Source records:

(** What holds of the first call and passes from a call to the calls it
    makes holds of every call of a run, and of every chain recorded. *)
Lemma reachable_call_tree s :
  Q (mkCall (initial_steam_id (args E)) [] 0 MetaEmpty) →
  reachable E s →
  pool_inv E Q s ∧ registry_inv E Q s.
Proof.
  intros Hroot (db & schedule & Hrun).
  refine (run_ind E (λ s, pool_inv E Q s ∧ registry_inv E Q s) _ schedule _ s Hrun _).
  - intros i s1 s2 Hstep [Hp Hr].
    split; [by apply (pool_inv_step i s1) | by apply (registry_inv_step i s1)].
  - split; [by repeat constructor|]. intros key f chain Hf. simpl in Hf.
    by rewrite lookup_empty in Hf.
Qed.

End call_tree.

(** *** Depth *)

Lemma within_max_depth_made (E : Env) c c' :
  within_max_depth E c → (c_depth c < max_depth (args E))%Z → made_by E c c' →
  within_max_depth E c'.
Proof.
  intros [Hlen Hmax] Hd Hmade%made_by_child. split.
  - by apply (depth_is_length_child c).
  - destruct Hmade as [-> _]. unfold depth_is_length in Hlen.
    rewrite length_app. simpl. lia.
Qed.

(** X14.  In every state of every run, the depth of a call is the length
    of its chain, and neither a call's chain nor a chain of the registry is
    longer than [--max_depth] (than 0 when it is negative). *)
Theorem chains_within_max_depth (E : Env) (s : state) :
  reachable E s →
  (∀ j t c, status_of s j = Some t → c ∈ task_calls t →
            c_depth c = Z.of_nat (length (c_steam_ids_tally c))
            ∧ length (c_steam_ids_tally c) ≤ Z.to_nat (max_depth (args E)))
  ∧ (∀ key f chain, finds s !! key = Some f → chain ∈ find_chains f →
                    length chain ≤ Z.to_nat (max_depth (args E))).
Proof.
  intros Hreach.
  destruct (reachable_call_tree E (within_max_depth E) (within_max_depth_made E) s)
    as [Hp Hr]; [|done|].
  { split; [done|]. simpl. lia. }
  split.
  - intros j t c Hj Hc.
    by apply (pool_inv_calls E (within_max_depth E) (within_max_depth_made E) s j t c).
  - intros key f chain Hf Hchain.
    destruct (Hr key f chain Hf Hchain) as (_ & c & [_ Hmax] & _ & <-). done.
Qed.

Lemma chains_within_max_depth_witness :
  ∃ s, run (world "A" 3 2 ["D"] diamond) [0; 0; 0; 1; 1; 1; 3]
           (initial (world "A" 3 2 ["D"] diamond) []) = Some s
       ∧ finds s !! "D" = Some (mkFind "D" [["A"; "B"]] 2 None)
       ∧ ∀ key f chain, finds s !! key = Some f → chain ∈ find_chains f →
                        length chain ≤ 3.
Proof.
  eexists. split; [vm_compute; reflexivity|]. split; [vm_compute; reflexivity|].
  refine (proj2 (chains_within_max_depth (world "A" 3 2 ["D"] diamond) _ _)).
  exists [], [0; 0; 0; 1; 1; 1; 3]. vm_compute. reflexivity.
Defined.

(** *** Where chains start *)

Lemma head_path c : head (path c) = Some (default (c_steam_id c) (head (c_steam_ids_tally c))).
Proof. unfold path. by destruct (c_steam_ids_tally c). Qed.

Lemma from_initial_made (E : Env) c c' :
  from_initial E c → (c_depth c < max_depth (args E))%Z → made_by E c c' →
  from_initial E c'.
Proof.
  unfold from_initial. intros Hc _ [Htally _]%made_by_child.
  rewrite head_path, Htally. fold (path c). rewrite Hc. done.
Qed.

## Goal of the exercise
Reprint the data above from the opening line to the line holding "intros Hroot (db & schedule & Hrun).", inclusive, and nothing else.

## Task output
(** What holds of the first call and passes from a call to the calls it
    makes holds of every call of a run, and of every chain recorded. *)
Lemma reachable_call_tree s :
  Q (mkCall (initial_steam_id (args E)) [] 0 MetaEmpty) →
  reachable E s →
  pool_inv E Q s ∧ registry_inv E Q s.
Proof.
  intros Hroot (db & schedule & Hrun).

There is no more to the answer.